Si no hay gobierno municipal que apueste por el virtuosismo de facilitar, ya no digo siquiera fomentar, fórmulas de autogobierno, si no hay candidatura que defina cuáles son sus objetivos de cambio, pudiendo así encontrar de nuevo alianzas y complicidades con los movimientos sociales y las experiencias autónomas, difícilmente se va a poder generar ningún tipo de marco transformador que sobreviva al mantra gobernista de la buena gestión. Menos aún podrá existir un imaginario fuerte para la impugnación del actual estado de las cosas. El derecho a la intervención en lo urbano y al disfrute expansivo de lo comunal, es decir, el derecho a la ciudad, no está siendo atacado por la ideología neoliberal por casualidad.
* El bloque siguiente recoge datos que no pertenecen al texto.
(* @src src/src/runtime/core/parameter/parameter_handle_proxy.h:42-45 ParameterHandleProxy::GenBase (set) *)
Definition set_parameter (key val : string) : M HandleProxy unit :=
  zoom hp_handle (λ h p, mkHandleProxy h (hp_unreleased p)) (SetParameter key (Some val)).

Definition release (callback : bool) : M HandleProxy unit :=
  if callback then modify (λ p, mkHandleProxy (hp_handle p) (hp_unreleased p - 1)) else undef.

(* @src src/src/interface/aimrt_module_cpp_interface/parameter/parameter_handle.h:28-38 ParameterHandleRef::GetParameter *)
Definition Ref_GetParameter (key : string) : M HandleProxy string :=
  view ← get_parameter key;
  if negb (String.length view.1 =? 0) then release view.2;; mret view.1 else mret "".

(* @src src/src/interface/aimrt_module_cpp_interface/parameter/parameter_handle.h:40-43 ParameterHandleRef::SetParameter *)
Definition Ref_SetParameter (key val : string) : M HandleProxy unit := set_parameter key val.

(** ** The manager *)

Context {node : Type} `{YamlOps node}.

(* @src src/src/runtime/core/parameter/parameter_manager.h:56-75 ParameterManager *)
Record ParameterManager := mkParM { par_state : State; parameter_handle_proxy_wrap_map : gmap string ParameterHandle }.

Definition ParameterManager_new : ParameterManager := mkParM kPreInit ∅.
Definition set_par_state x (s : ParameterManager) : ParameterManager := mkParM x (parameter_handle_proxy_wrap_map s).
Definition set_handles x (s : ParameterManager) : ParameterManager := mkParM (par_state s) x.

Abbreviation P := (M ParameterManager).

Definition par_when (st : State) (what : string) : P unit := s ← get; check_throw (state_eqb (par_state s) st) what.
(* ===== verification/RecordAction.v ===== *)
(** * Recording: [src/plugins/record_playback_plugin/record_action.*],
    [metadata_yaml.h], [topic_meta.h]

    A record action subscribes to topics and writes their messages into files
    ("bags"), splitting them when they have grown; in signal mode it keeps
    recent messages in two caches until it is told to record.

    What the action posts on its executor, which runs one task after the other,
    is a list of tasks; a task is run by a step of its own.  The mcap library is
    a class of what it answers; what it was given is kept in [so_bag], by folder
    and file.  Opening an existing file begins it anew; a writer that is not
    open, or a channel it does not know, refuses a message.  Parameters: the
    local time, which folders can be created, the order of [unordered_map], the
    type supports and the schemas made from them.  Not modelled: the schemas
    (they walk third-party tables), copying the extra files, the options written
    back.  Where [writing_cached_messages_] is set, [AddRecordImpl] is
    [write_record].

    Theorems: what is recorded of a topic with a sampling frequency; what the
    caches of the signal mode hold; which of it a start writes; how files are
    split; two files begun in the same second; a start that fails. *)

From S2P Require Import Prelude Yaml StringUtil Decimal TimeUtil Double.
Local Open Scope Z_scope.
Inocular el virus de la competencia social es más fácil sin espacios de apoyo mutuo y sin dispositivos radicalmente democráticos como los centros sociales. La reapropiación de lo público-común debería, por tanto, ser una estrategia asumida también por toda institución con vocación emancipadora y con aspiraciones a construir un cuerpo social verdaderamente democrático. Es hora, pues, de abandonar el fetichismo legalista y ponerse a pensar estrategias para conquistar de una vez por todas un derecho para los espacios del común.